Much painstaking work must be done to produce an ear of hybrid corn. For this reason most farmers buy hybrid seed from specialized growers.
The first step is to inbreed a desirable strain of corn for five to eight generations. Inbreeding is done by pollinating the young ear with pollen from its own plant. To prevent pollen from other plants from contacting the silk, the tassels and young ears are enclosed in bags. Inbreeding produces strains of corn that are uniformthe offspring plants have exactly the same characteristics as the parent.

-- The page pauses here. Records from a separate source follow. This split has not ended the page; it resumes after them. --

(* ===== verification/SynTree.v ===== *)
(** * The syntax tree

    Models [src/crates/fors-syntax/src/node_kind.rs], [tree.rs] and, of
    [lib.rs], [reconstruct] and [validate].  The columns of a tree are [u32]s in
    [Z]; node indices are [nat]s.  A [u32] addition that overflows panics, as in
    a development build; an index out of bounds panics.  The kinds are in a
    module of their own, because some have the names of tokens. *)

From Stdlib Require Import Strings.Byte.
From S2P Require Import Prelude Token Lexer.
Local Open Scope Z_scope.

Module Kind.
Inductive NodeKind : Type :=
  | File | ModuleHdr | ContractsClause | NeedsClause | InputsClause | UseDecl | Path |
    DotLit | Attribute | AttrArg | FnDecl | ExternFnDecl | FnSig | Generics | GParam |
    Params | Param | Raises | Contract | StructDecl | Field | EnumDecl | EVariant |
    TraitDecl | TraitItem | ImplDecl | ConstDecl | Block | LetStmt | Binding | TupleBinding
    | AssignStmt | ExprStmt | ForStmt | WhileStmt | BreakStmt | ContinueStmt | ReturnStmt |
    RaiseStmt | WithStmt | ParallelStmt | ParallelForStmt | SimdForStmt | SpawnStmt |
    ConsumeStmt | DiscardStmt | AttrBlockStmt | OrExpr | AndExpr | NotExpr | CmpExpr |
    BitExpr | RangeExpr | AddExpr | MulExpr | CastExpr | UnaryExpr | CallExpr | Handler |
    Bracket | FieldExpr | TryExpr | NamedArg | InoutArg | SetArg | BareOp | Literal |
    NameExpr | StructLit | FInit | TupleOrParen | ArrayLit | AsmExpr | AsmItem | Closure |
    CParam | IfExpr | MatchExpr | Arm | ComptimeBlock | PatWild | PatLit | PatPath | PatDot
    | PatTuple | Payload | FPat | QualType | ScopedType | TypeApp | TupleType | FnType |
    FParam | DynType | Error | UseItem | PatLet | AssocTypeDecl | AssocTypeDef | GConstraint
    | DeferStmt | ErrdeferStmt.
#[export] Instance NodeKind_eq_dec : EqDecision NodeKind.
Proof. intros k k'. unfold Decision. decide equality. Defined.

Definition is_decl (k : NodeKind) : bool :=
  match k with
  | FnDecl | ExternFnDecl | StructDecl | EnumDecl | TraitDecl | ImplDecl | ConstDecl => true
  | _ => false
  end.
End Kind.
#[export] Existing Instance Kind.NodeKind_eq_dec.

Definition kind_eqb (k k' : Kind.NodeKind) : bool := bool_decide (k = k').

Definition add32 (x y : Z) : res Z := if 2 ^ 32 <=? x + y then Panic else Done (x + y).
Definition sub32 (x y : Z) : res Z := if x <? y then Panic else Done (x - y).

Record Tree : Type := MkTree {
  kinds : list Kind.NodeKind; first_token : list Z; token_len : list Z; subtree_len : list Z }.

Definition len (t : Tree) : nat := length (kinds t).
Definition is_empty (t : Tree) : bool := bool_decide (kinds t = []).

Definition token_range (t : Tree) (i : nat) : res (Z * Z) :=
  first ← get_ix (first_token t !! i);
  len ← get_ix (token_len t !! i);
  stop ← add32 first len;
  Done (first, stop).

Definition is_leaf (t : Tree) (i : nat) : res bool :=
  n ← get_ix (subtree_len t !! i); Done (n =? 1).

Definition subtree_end (t : Tree) (i : nat) : res nat :=
  n ← get_ix (subtree_len t !! i); Done (i + Z.to_nat n)%nat.

(** ** Children *)

Record ChildIter : Type := MkChildIter { ci_next : nat; ci_end : nat }.

Definition children (t : Tree) (i : nat) : res ChildIter :=
  stop ← subtree_end t i; Done (MkChildIter (i + 1) stop).

(** [Iterator::next] *)
Definition child_next (t : Tree) (it : ChildIter) : res (option nat * ChildIter) :=
  if bool_decide (ci_end it ≤ ci_next it)%nat then Done (None, it)
  else
    next ← subtree_end t (ci_next it);
    Done (Some (ci_next it), MkChildIter next (ci_end it)).

(** What is left of an iterator, for a loop over all of it. *)
Fixpoint child_list (fuel : nat) (t : Tree) (it : ChildIter) : res (list nat) :=
  '(c, it) ← child_next t it;
  match c, fuel with
  | None, _ => Done []
  | Some _, O => OutOfFuel
  | Some c, S fuel => cs ← child_list fuel t it; Done (c :: cs)
  end.

(** ** The source of a tree *)

(** The loop of [emit] in [reconstruct]: tokens [from], [from + 1], .., [n] of them. *)
Fixpoint emit_tokens (n from : nat) (tokens : Tokens) (source : list byte) : res (list byte) :=
  match n with
  | O => Done []
  | S n =>
      t ← text tokens from source;
      rest ← emit_tokens n (S from) tokens source;
      Done (t ++ rest)
  end.

Definition emit_range (from to : Z) (tokens : Tokens) (source : list byte) : res (list byte) :=
  let to := Z.min to (wrap 32 (Z.of_nat (tok_len tokens))) in
  emit_tokens (Z.to_nat to - Z.to_nat from) (Z.to_nat from) tokens source.

(** The nodes from the one that starts at the head of [firsts]; also the last [pos]. *)
Fixpoint reconstruct_nodes (firsts : list Z) (pos : Z) (tokens : Tokens) (source : list byte) :
    res (list byte * Z) :=
  match firsts with
  | [] => Done ([], pos)
  | first :: firsts =>
      t ← emit_range (Z.min pos first) first tokens source;
      '(rest, pos) ← reconstruct_nodes firsts first tokens source;
      Done (t ++ rest, pos)
  end.

(** [tree.first_token[i]] for [i] below [tree.len()]. *)
Fixpoint columns {A} (n : nat) (col : list A) : res (list A) :=
  match n, col with
  | O, _ => Done []
  | S n, [] => Panic
  | S n, x :: col => xs ← columns n col; Done (x :: xs)
  end.

Definition reconstruct (tree : Tree) (tokens : Tokens) (source : list byte) : res (list byte) :=
  firsts ← columns (len tree) (first_token tree);
  '(out, pos) ← reconstruct_nodes firsts 0 tokens source;
  if is_empty tree then Done out
  else
    '(_, stop) ← token_range tree 0;
    t ← emit_range pos stop tokens source;
    Done (out ++ t).

(** ** Validation *)

(** The messages of [validate]. *)
Inductive Violation : Type :=
  | EmptyTree
  | RootKind (k : Kind.NodeKind)
  | RootSpan (span : Z * Z) (tokens : nat)
  | RootSubtree (sub : Z) (n : nat)
  | ZeroSubtree (i : nat)
  | Overruns (i : nat) (k : Kind.NodeKind)
  | Overlaps (i : nat) (k : Kind.NodeKind) (first stop next parent_end : Z)
  | ChildOfFile (i : nat) (k : Kind.NodeKind)
  | SwallowsDecl (i : nat) (token : nat)
  | NotReconstructed.

(** An open ancestor: its end node, its end token, the next free token. *)
Record Frame : Type := MkFrame { fr_end : nat; fr_end_tok : Z; fr_next : Z }.

(** The innermost ancestor is at the head. *)
Fixpoint pop_closed (i : nat) (stack : list Frame) : list Frame :=
  match stack with
  | f :: rest => if bool_decide (fr_end f ≤ i)%nat then pop_closed i rest else stack
  | [] => []
  end.

Definition is_header (k : Kind.NodeKind) : bool :=
  match k with
  | Kind.ModuleHdr | Kind.ContractsClause | Kind.NeedsClause | Kind.InputsClause | Kind.UseDecl => true
  | _ => false
  end.

(** [sig]: the tokens of a range that are neither trivia nor errors. *)
Fixpoint significant_in (n from : nat) (tokens : Tokens) : res (list nat) :=
  match n with
  | O => Done []
  | S n =>
      k ← get_ix (Lexer.kinds tokens !! from);
      rest ← significant_in n (S from) tokens;
      Done (if negb (is_trivia k) && match k with Error => false | _ => true end
            then from :: rest else rest)
  end.

Definition starts_decl (tokens : Tokens) (source : list byte) (t : nat) (next : option TokenKind) :
    res bool :=
  k ← get_ix (Lexer.kinds tokens !! t);
  match k with
  | KwModule | KwUse | KwStruct | KwEnum | KwTrait | KwImpl | KwConst | KwExtern => Done true
  | KwFn => Done (match next with Some Ident => true | _ => false end)
  | Ident =>
      match next with
      | Some KwStruct => x ← text tokens t source; Done (bool_decide (x = bytes_of "soa"))
      | _ => Done false
      end
  | _ => Done false
  end.

(** The loop over [sig], at index [w]; [first] is [sig[0]]. *)
Fixpoint swallowed (w first : nat) (sig : list nat) (tokens : Tokens) (source : list byte) :
    res (option nat) :=
  match sig with
  | [] => Done None
  | t :: sig =>
      next ← match sig with
             | u :: _ => k ← get_ix (Lexer.kinds tokens !! u); Done (Some k)
             | [] => Done None
             end;
      starts ← starts_decl tokens source t next;
      bad ← if starts : bool then
              if bool_decide (w = 1%nat) then
                k ← get_ix (Lexer.kinds tokens !! first);
                Done (match k with KwPub => false | _ => true end)
              else Done true
            else Done false;
      if bad : bool then Done (Some t) else swallowed (S w) first sig tokens source
  end.

(** The checks of node [i] under its parent, the head of [stack]: the stack
    with the parent's next free token moved. *)
Definition check_parent (i : nat) (k : Kind.NodeKind) (sub : nat) (first end_tok : Z) (stack : list Frame) :
    result Violation (list Frame) :=
  match stack with
  | [] => Ok []
  | f :: rest =>
      if bool_decide (fr_end f < i + sub)%nat then Err (Overruns i k)
      else if (first <? fr_next f) || (fr_end_tok f <? end_tok)
           then Err (Overlaps i k first end_tok (fr_next f) (fr_end_tok f))
      else Ok (MkFrame (fr_end f) (fr_end_tok f) end_tok :: rest)
  end.

Definition validate_node (tree : Tree) (tokens : Tokens) (source : list byte) (i : nat)
    (stack : list Frame) : res (result Violation (list Frame)) :=
  let stack := pop_closed i stack in
  '(first, end_tok) ← token_range tree i;
  sub ← get_ix (subtree_len tree !! i);
  if (sub =? 0) then Done (Err (ZeroSubtree i))
  else
    k ← get_ix (kinds tree !! i);
    match check_parent i k (Z.to_nat sub) first end_tok stack with
    | Err e => Done (Err e)
    | Ok stack =>
        if bool_decide (length stack = 1%nat) &&
           negb (is_header k || Kind.is_decl k || kind_eqb k Kind.Error)
        then Done (Err (ChildOfFile i k))
        else
          bad ← if kind_eqb k Kind.Error then
                  sig ← significant_in (Z.to_nat end_tok - Z.to_nat first) (Z.to_nat first) tokens;
                  match sig with
                  | s0 :: rest => swallowed 1 s0 rest tokens source
                  | [] => Done None
                  end
                else Done None;
          match bad with
          | Some t => Done (Err (SwallowsDecl i t))
          | None => Done (Ok (MkFrame (i + Z.to_nat sub) end_tok first :: stack))
          end
    end.

(** Nodes [i], .., [i + n - 1]. *)
Fixpoint validate_nodes (n : nat) (tree : Tree) (tokens : Tokens) (source : list byte) (i : nat)
    (stack : list Frame) : res (result Violation unit) :=
  match n with
  | O => Done (Ok ())
  | S n =>
      r ← validate_node tree tokens source i stack;
      match r with
      | Err e => Done (Err e)
      | Ok stack => validate_nodes n tree tokens source (S i) stack
      end
  end.

Definition validate (tree : Tree) (tokens : Tokens) (source : list byte) :
    res (result Violation unit) :=
  let n := len tree in
  if bool_decide (n = 0%nat) then Done (Err EmptyTree)
  else
    k ← get_ix (kinds tree !! 0%nat);
    if negb (kind_eqb k Kind.File) then Done (Err (RootKind k))
    else
      span ← token_range tree 0;
      if negb (bool_decide (span = (0, wrap 32 (Z.of_nat (tok_len tokens)))))
      then Done (Err (RootSpan span (tok_len tokens)))
      else
        sub ← get_ix (subtree_len tree !! 0%nat);
        if negb (bool_decide (Z.to_nat sub = n)) then Done (Err (RootSubtree sub n))
        else
          r ← validate_nodes n tree tokens source 0 [];
          match r with
          | Err e => Done (Err e)
          | Ok _ =>
              out ← reconstruct tree tokens source;
              Done (if bool_decide (out = source) then Ok () else Err NotReconstructed)
          end.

The next step is to select two strains of inbred plants, each with certain desirable qualities, and to crossbreed them. This is done by placing pollen from one strain on the silk of a plant of the other strain. Usually, alternate rows of the parent inbreds are planted. The tassels are removed from the plants that are to bear the hybrid ears, so that the female-parent plants will not receive their own pollen, but will get pollen only from the male-parent plants in the adjoining rows.
This crossbreeding produces hybrid ears. Their kernels are sold to farmers as seed for hybrid plants. When two hybrid plants are crossbred, the resulting ears are called double-cross hybrids. Some of the best varieties of corn are of this type.
Kernels from the ears of double-cross hybrid plants are not used as seed. The reason is that the offsping of these plants do not resemble the parents. Each season's supply of hybrid seed must be produced by crossing the original parent strains.